● EXERCISE DETAILS: Only the lines from the one containing "Definition merge_segments (updated" through the one containing "end) updated segs." should be printed, exactly as they appear below, with both ends included.

● MATERIAL FOR THIS TASK:
Definition mine_ad_segments (fuel : nat) (gm : gmap string table) (names : list string)
    (acc : AdSelector * list (list string)) (i : nat) : option (AdSelector * list (list string)) :=
  vals ← ad_feature_values fuel gm names i;
  let ad_feature := fold_left (λ m v,
    match v.2 with Some l => smap_put v.1 (λ _, l) m | None => m end) vals [] in
  let kinds := zip_with (λ s v, match v.2 with Some l => sset_insert_all l s | None => s end) acc.2 vals in
  st ← updateAdFeatureItemsForRec i ad_feature (updateAdSegmentStr i ad_feature acc.1);
  Some (st, kinds).

Definition miningAdSegmentStr (fuel : nat) (startid endid : nat) (st : AdSelector) : option AdSelector :=
  match groupManager_ st with
  | None => Some st
  | Some gm =>
      let names := map fst (default_full_features_ st AdSeg) in
      '(st, kinds) ← foldM (mine_ad_segments fuel gm names) (st, map (λ _, []) names)
                       (seq startid (S endid - startid));
      Some (fold_left (λ st nk, updateSegments_set nk.1 nk.2 AdSeg st) (zip names kinds) st)
  end.

(** ** Click rates *)

(** The new values of one feature, those not seen before. *)
Definition merge_values (new vals : list string) : list string :=
  (fold_left (λ st v, if decide (v ∈ st.2) then st else (st.1 ++ [v], {[v]} ∪ st.2)) new
     (vals, list_to_set vals : gset string)).1.

(** One type of segments; features that are not known are dropped. *)
Definition merge_segments (updated segs : FeatureMapT) : FeatureMapT :=
  fold_left (λ segs kv,
    match smap_get kv.1 segs with
    | None => segs
    | Some vals => smap_put kv.1 (λ _, merge_values kv.2 vals) segs
    end) updated segs.

Definition merge_updates (st : AdSelector) : AdSelector :=
  with_segments (λ ty, merge_segments (updated_segments_ st ty) (all_segments_ st ty)) (λ _, []) st.

(** [history_ctr_data_[key]] is resized for the id, with zeros, and set. *)
Definition set_ctr (key : string) (segid : Z) (ctr : double) (h : gmap string (list double))
    : gmap string (list double) :=
  let v := default [] (h !! key) in
  let i := Z.to_nat segid in
  let v := if (length v <=? i)%nat then v ++ replicate (S i - length v) d_zero else v in
  <[key := <[i := ctr]> v]> h.

(** One pair of a user key and an ad key; the empty ad key has the id 0. *)
Definition ctr_step (st : AdSelector) (pair : (string * FeatureT) * (string * FeatureT)) : AdSelector :=
  let '((key, udata), (akey, adata)) := pair in
  let '(mgr, segid) :=
    if decide (akey = EmptyString) then (ad_segid_mgr_ st, 0) else seg_id_insert (ad_segid_mgr_ st) akey in
  with_history (set_ctr key segid (predict udata adata) (history_ctr_data_ st))
    (with_segids (ad_segid_data_ st) mgr (ad_segid_str_data_ st) st).

(** One user string and one ad string of a pending request; unknown ad strings
    are skipped, unknown features are empty. *)
Definition pending_step (user_info : FeatureT) (ad_features : smap FeatureT) (st : AdSelector)
    (pair : string * string) : AdSelector :=
  let '(key, ad_segstr) := pair in
  match seg_id_find (ad_segid_mgr_ st) ad_segstr with
  | None => st
  | Some segid =>
      with_history (set_ctr key segid (predict user_info (default [] (smap_get ad_segstr ad_features)))
                      (history_ctr_data_ st)) st
  end.

Definition pending_doc (user_info : FeatureT) (user_seg_str : list string) (ad_features : smap FeatureT)
    (st : AdSelector) (docid : nat) : option AdSelector :=
  ad_segstr_list ← getAdSegmentStrList st docid [];
  Some (fold_left (pending_step user_info ad_features)
          (key ← user_seg_str; map (pair key) ad_segstr_list) st).

Definition updatePendingHistoryCTRData (fuel : nat) (st : AdSelector) : option AdSelector :=
  let tmp_pending_list := pending_compute_doclist_ st in
  let st := with_pending [] (need_refresh_ st) st in
  match tmp_pending_list with
  | [] => Some st
  | _ =>
      ad_features ← getAllPossibleSegStr fuel (all_segments_ st AdSeg) (init_counter_ st AdSeg);
      foldM (λ st p,
        foldM (pending_doc p.1 (getUserSegmentStr [] p.1) ad_features) st p.2) st tmp_pending_list
  end.

Definition computeHistoryCTR (fuel : nat) (st : AdSelector) : option AdSelector :=
  let st := merge_updates st in
  users ← getAllPossibleSegStr fuel (all_segments_ st UserSeg) (init_counter_ st UserSeg);
  ads ← getAllPossibleSegStr fuel (all_segments_ st AdSeg) (init_counter_ st AdSeg);
  if MAX_HISTORY_CTR_NUM / 2 <? u64 (Z.of_nat (length users * length ads))
  then updatePendingHistoryCTRData fuel st
  else Some (fold_left ctr_step (u ← users; map (pair u) ads) st).

(** One round of the update thread. *)
Definition update_round (fuel : nat) (st : AdSelector) : option AdSelector :=
  st ← computeHistoryCTR fuel st; Some (with_pending (pending_compute_doclist_ st) false st).

(** The greatest known rate over the user's strings and the ad's segments. *)
Definition ctr_at (h : gmap string (list double)) (key : string) (segid : Z) : option double :=
  v ← h !! key; v !! Z.to_nat segid.

Definition getHistoryCTR (h : gmap string (list double)) (user_seg_key : list string) (ad_segid_list : list Z)
    : bool * double :=
  match ad_segid_list with
  | [] => (true, d_zero)
  | _ =>
      fold_left (λ acc ki,
        match ctr_at h ki.1 ki.2 with
        | None => acc
        | Some ctr => (true, d_stdmax ctr acc.2)
        end) (key ← user_seg_key; map (pair key) ad_segid_list) (false, d_zero)
  end.

(** ** Selection *)

Definition next_random (st : AdSelector) : Z * AdSelector :=
  (random_gen_ (random_pos st), with_random (S (random_pos st)) st).

(** [std::set<int>] of the numbers drawn. *)
Fixpoint draw_indexes (n : nat) (st : AdSelector) (set : gset Z) : gset Z * AdSelector :=
  match n with
  | O => (set, st)
  | S n => let '(r, st) := next_random st in draw_indexes n st ({[i32 r]} ∪ set)
  end.

(** An [int] against a [size_t] is converted to 64 bits; the order is that of
    the numbers drawn, so an ad can come twice. *)
Definition selectByRandSelectPolicy (max_unclicked_retnum : nat) (unclicked_doclist : list nat) (st : AdSelector)
    : option (list nat * AdSelector) :=
  let '(indexes, st) := draw_indexes max_unclicked_retnum st ∅ in
  l ← mapM (λ i, unclicked_doclist !! Z.to_nat (u64 i `mod` Z.of_nat (length unclicked_doclist)))
        (merge_sort Z.le (elements indexes));
  Some (l, st).

Section queues.
Context {Q : Type} `{Ops : PQOps ScoreDoc Q}.

Record scan_state := Scan {
  tmp_clicked : Q;
  tmp_unclicked : Q;
  unclicked_docs : list nat;
  pending_docs : list nat }.

(** One document of the list. *)
Definition scan_doc (st : AdSelector) (user_seg_str : list string) (many random_select : bool)
    (sc : scan_state) (docid : nat) : option scan_state :=
  if MAX_AD_DOCID <=? Z.of_nat docid then None
  else if decide (docid ∈ clicked_ads_ st) then
    if many then
      segids ← ad_segid_data_ st !! docid;
      let '(found, score) := getHistoryCTR (history_ctr_data_ st) user_seg_str segids in
      if (found : bool) then
        '(_, q) ← q_insert (score_doc docid score) (tmp_clicked sc);
        Some (Scan q (tmp_unclicked sc) (unclicked_docs sc) (pending_docs sc))
      else Some (Scan (tmp_clicked sc) (tmp_unclicked sc) (unclicked_docs sc ++ [docid]) (pending_docs sc ++ [docid]))
    else
      '(_, q) ← q_insert (score_doc docid d_zero) (tmp_clicked sc);
      Some (Scan q (tmp_unclicked sc) (unclicked_docs sc) (pending_docs sc))
  else if random_select then
    Some (Scan (tmp_clicked sc) (tmp_unclicked sc) (unclicked_docs sc ++ [docid]) (pending_docs sc))
  else
    segids ← ad_segid_data_ st !! docid;
    let '(found, score) := getHistoryCTR (history_ctr_data_ st) user_seg_str segids in
    if (found : bool) then
      '(_, q) ← q_insert (score_doc docid score) (tmp_unclicked sc);
      Some (Scan (tmp_clicked sc) q (unclicked_docs sc) (pending_docs sc))
    else Some (Scan (tmp_clicked sc) (tmp_unclicked sc) (unclicked_docs sc ++ [docid]) (pending_docs sc)).

(** The features of a clicked ad from the tables of the list; a null pointer
    contributes nothing. *)
Definition features_of (fuel : nat) (pvts : list (string * option table)) (docid : nat) : option FeatureT :=
  l ← mapM (λ np, match np.2 with
                  | None => Some []
                  | Some pvt =>
                      propids ← getPropIdList pvt docid;
                      vals ← getValueStrFromPropId fuel pvt propids;
                      Some (map (pair np.1) vals)
                  end) pvts;
  Some (concat l).

(** [pvt_list] of [select]: [pvt] is set to [NULL], and what
    [getPropValueTable] returns is not assigned to it. *)
Definition select_pvts (st : AdSelector) : list (string * option table) :=
  map (λ kv, (kv.1, None)) (default_full_features_ st AdSeg).

(** The loop that ranks the clicked ads by the predictor. *)
Fixpoint rank_clicked (fuel : nat) (user_info : FeatureT) (pvts : list (string * option table))
    (n : nat) (clicked total : Q) : option Q :=
  match n with
  | O => Some total
  | S n =>
      '(item, clicked) ← q_pop clicked;
      ad_features ← features_of fuel pvts (sd_docId item);
      '(_, total) ← q_insert (score_doc (sd_docId item) (predict user_info ad_features)) total;
      rank_clicked fuel user_info pvts n clicked total
  end.

(** [total_scorelist.insert(tmp_unclicked_scorelist.pop())], [n] times. *)
Fixpoint move_scored (n : nat) (from total : Q) : option Q :=
  match n with
  | O => Some total
  | S n =>
      '(item, from) ← q_pop from;
      '(_, total) ← q_insert item total;
      move_scored n from total
  end.

(** The last loops: the items popped fill positions [n-1 .. 0] of the lists,
    the unscored ads follow; a write out of range is [None]. *)
Fixpoint write_scored (n : nat) (total : Q) (docs : list nat) (scores : list double) (min_score : double)
    : option (list nat * list double * double) :=
  match n with
  | O => Some (docs, scores, min_score)
  | S n =>
      '(item, total) ← q_pop total;
      _ ← docs !! n; _ ← scores !! n;
      write_scored n total (<[n := sd_docId item]> docs) (<[n := sd_score item]> scores)
        (if d_lt (sd_score item) min_score then sd_score item else min_score)
  end.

● ANSWER:
Definition merge_segments (updated segs : FeatureMapT) : FeatureMapT :=
  fold_left (λ segs kv,
    match smap_get kv.1 segs with
    | None => segs
    | Some vals => smap_put kv.1 (λ _, merge_values kv.2 vals) segs
    end) updated segs.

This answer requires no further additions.